*** Block opens ***

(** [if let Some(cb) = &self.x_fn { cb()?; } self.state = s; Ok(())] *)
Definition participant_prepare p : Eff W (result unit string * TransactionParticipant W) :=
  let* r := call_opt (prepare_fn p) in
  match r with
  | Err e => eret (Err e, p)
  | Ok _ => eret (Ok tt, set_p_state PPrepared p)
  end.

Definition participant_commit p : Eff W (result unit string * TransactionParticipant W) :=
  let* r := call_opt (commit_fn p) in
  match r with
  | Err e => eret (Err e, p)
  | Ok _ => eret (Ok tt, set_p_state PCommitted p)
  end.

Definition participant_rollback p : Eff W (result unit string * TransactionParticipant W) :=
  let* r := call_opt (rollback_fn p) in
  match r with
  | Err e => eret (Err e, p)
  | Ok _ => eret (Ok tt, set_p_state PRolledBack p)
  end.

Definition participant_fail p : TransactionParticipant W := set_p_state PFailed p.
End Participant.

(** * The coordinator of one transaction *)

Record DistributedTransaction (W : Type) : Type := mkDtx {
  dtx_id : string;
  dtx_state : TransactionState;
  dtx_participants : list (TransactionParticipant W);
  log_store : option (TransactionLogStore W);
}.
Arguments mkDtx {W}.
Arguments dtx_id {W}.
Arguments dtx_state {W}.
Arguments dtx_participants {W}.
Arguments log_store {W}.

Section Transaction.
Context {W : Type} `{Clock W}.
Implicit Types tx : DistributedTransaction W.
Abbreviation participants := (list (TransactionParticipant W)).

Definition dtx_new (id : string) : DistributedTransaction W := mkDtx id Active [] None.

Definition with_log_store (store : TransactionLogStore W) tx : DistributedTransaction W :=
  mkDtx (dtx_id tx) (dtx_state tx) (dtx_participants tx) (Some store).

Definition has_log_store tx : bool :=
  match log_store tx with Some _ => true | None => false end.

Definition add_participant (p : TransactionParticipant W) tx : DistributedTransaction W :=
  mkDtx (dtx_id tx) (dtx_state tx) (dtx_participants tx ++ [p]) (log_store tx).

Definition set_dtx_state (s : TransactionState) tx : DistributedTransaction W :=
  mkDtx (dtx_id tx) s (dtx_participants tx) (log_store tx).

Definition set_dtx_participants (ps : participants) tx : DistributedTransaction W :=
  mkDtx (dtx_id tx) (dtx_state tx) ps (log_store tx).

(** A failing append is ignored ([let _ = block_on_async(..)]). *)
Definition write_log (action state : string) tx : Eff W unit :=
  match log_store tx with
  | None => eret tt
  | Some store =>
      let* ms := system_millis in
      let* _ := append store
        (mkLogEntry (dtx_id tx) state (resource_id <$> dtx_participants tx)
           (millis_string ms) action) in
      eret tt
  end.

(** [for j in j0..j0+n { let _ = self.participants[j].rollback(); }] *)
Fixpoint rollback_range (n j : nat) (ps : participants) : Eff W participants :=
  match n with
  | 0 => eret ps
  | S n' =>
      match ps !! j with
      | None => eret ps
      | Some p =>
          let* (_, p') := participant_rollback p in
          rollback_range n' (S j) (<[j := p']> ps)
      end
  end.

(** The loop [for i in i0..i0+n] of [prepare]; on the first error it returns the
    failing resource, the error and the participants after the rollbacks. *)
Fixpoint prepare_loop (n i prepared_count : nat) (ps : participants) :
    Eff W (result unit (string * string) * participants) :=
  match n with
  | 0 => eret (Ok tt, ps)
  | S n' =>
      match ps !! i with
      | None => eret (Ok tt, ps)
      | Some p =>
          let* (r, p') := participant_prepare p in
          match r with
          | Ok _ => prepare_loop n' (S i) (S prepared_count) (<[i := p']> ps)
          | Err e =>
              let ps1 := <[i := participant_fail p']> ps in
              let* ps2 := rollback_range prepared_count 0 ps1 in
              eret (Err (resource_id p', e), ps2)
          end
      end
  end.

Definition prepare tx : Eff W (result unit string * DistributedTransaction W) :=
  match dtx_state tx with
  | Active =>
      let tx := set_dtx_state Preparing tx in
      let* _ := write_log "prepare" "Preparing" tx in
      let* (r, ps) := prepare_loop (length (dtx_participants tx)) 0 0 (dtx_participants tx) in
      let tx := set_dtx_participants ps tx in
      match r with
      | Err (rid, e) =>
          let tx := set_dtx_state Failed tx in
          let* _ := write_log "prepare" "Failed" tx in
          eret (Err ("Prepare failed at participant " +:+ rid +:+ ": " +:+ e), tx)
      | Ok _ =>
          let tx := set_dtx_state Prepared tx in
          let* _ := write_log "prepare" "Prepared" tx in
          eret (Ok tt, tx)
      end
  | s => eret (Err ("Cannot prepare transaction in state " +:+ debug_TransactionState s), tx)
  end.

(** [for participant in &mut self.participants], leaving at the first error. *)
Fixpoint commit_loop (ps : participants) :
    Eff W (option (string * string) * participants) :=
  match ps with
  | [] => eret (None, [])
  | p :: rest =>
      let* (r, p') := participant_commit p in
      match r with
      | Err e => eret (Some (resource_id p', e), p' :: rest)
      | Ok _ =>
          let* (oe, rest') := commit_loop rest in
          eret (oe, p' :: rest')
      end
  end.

*** Block closes ***
*** Block opens ***

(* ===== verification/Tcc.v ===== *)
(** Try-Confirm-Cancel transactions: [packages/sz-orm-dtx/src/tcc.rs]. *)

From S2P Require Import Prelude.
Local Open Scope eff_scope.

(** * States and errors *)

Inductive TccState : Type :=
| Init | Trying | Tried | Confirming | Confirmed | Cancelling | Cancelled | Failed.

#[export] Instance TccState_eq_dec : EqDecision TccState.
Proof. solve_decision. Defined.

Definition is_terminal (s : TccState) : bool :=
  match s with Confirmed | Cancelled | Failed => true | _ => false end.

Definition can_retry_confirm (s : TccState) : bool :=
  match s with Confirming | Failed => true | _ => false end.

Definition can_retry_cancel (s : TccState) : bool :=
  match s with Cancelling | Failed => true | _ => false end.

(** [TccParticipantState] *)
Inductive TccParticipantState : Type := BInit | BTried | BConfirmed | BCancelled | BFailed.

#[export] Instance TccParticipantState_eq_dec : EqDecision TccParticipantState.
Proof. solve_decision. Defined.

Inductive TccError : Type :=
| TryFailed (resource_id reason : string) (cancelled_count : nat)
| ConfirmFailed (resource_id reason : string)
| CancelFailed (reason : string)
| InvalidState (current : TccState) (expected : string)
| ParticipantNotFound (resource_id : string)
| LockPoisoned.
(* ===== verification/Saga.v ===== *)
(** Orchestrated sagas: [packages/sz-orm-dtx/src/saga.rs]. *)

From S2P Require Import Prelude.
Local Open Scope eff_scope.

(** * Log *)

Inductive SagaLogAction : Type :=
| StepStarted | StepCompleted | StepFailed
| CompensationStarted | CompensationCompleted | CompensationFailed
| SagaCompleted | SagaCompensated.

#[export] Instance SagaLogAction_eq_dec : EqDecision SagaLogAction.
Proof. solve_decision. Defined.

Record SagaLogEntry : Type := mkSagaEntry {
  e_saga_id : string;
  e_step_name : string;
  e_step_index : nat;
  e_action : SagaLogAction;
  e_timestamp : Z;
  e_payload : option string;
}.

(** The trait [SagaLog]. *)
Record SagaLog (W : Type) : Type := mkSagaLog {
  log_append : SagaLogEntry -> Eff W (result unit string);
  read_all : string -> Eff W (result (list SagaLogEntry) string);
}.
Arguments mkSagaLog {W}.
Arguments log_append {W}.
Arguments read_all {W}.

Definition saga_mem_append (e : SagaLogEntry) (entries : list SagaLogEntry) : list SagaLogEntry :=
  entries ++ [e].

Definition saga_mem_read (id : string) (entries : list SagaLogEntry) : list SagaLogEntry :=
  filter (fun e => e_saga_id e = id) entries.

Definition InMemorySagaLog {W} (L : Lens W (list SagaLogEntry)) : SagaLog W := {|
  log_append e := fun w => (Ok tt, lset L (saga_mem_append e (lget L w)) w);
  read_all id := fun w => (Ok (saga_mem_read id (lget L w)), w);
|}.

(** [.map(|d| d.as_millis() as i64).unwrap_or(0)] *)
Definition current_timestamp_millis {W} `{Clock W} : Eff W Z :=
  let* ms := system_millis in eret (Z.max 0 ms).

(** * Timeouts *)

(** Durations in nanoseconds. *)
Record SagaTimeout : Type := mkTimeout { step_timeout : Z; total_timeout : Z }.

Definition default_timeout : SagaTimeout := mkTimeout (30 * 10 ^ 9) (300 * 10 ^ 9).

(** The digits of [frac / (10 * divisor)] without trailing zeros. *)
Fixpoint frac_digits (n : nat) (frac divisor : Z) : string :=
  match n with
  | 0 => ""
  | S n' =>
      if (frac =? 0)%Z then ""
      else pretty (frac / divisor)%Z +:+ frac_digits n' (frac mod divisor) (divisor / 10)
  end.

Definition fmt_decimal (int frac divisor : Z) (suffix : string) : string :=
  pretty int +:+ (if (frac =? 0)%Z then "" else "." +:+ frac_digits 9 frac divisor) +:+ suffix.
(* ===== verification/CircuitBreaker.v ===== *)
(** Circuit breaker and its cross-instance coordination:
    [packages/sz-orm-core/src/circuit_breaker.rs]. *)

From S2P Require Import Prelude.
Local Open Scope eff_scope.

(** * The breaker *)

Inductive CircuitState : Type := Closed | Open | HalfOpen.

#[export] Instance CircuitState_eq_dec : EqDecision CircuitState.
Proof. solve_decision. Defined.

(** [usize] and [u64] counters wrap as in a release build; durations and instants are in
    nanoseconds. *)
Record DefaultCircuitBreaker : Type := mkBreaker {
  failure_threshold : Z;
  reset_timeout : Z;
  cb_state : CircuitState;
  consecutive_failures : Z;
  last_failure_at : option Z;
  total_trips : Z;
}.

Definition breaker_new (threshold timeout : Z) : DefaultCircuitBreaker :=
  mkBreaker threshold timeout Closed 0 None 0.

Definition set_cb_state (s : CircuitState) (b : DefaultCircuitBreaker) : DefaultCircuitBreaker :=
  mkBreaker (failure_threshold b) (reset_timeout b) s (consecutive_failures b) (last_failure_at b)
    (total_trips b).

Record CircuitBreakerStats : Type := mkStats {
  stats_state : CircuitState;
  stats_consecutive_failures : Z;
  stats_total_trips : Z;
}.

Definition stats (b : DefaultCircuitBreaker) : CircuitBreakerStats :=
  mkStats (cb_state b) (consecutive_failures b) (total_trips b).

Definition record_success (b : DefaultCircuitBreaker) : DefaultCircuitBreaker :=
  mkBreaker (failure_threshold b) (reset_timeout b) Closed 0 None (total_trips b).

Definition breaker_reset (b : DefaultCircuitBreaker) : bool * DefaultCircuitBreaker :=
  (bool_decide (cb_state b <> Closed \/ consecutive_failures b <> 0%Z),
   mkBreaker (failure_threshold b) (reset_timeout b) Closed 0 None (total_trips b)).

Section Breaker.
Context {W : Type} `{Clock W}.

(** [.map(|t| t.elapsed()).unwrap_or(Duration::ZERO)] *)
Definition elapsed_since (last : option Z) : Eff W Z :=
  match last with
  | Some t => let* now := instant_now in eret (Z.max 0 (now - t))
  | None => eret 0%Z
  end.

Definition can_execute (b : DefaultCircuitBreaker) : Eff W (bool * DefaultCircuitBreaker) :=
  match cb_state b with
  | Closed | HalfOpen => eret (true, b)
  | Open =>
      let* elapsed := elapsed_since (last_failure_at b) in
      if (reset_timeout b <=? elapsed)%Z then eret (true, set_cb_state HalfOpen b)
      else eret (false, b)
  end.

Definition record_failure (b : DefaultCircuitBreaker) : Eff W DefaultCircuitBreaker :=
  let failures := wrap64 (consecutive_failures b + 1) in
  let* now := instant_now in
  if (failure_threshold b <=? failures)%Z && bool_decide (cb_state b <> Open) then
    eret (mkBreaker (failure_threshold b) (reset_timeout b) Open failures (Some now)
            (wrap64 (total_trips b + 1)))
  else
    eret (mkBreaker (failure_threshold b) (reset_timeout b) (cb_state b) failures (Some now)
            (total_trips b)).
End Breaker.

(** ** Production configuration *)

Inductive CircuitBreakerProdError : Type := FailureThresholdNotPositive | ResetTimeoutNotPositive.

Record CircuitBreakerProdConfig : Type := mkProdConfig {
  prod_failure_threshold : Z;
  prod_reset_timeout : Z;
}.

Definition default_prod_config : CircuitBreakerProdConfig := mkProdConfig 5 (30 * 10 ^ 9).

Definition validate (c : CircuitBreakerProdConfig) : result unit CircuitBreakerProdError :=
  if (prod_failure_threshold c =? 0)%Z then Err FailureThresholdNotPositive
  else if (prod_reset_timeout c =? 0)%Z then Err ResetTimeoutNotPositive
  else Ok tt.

*** Block closes ***

What to produce:
In the material above, locate the line containing "if (failure_threshold b" and the line containing "else Ok tt.". Transcribe exactly those two lines and every line between them, and nothing more.

Solution for this task:
  if (failure_threshold b <=? failures)%Z && bool_decide (cb_state b <> Open) then
    eret (mkBreaker (failure_threshold b) (reset_timeout b) Open failures (Some now)
            (wrap64 (total_trips b + 1)))
  else
    eret (mkBreaker (failure_threshold b) (reset_timeout b) (cb_state b) failures (Some now)
            (total_trips b)).
End Breaker.

(** ** Production configuration *)

Inductive CircuitBreakerProdError : Type := FailureThresholdNotPositive | ResetTimeoutNotPositive.

Record CircuitBreakerProdConfig : Type := mkProdConfig {
  prod_failure_threshold : Z;
  prod_reset_timeout : Z;
}.

Definition default_prod_config : CircuitBreakerProdConfig := mkProdConfig 5 (30 * 10 ^ 9).

Definition validate (c : CircuitBreakerProdConfig) : result unit CircuitBreakerProdError :=
  if (prod_failure_threshold c =? 0)%Z then Err FailureThresholdNotPositive
  else if (prod_reset_timeout c =? 0)%Z then Err ResetTimeoutNotPositive
  else Ok tt.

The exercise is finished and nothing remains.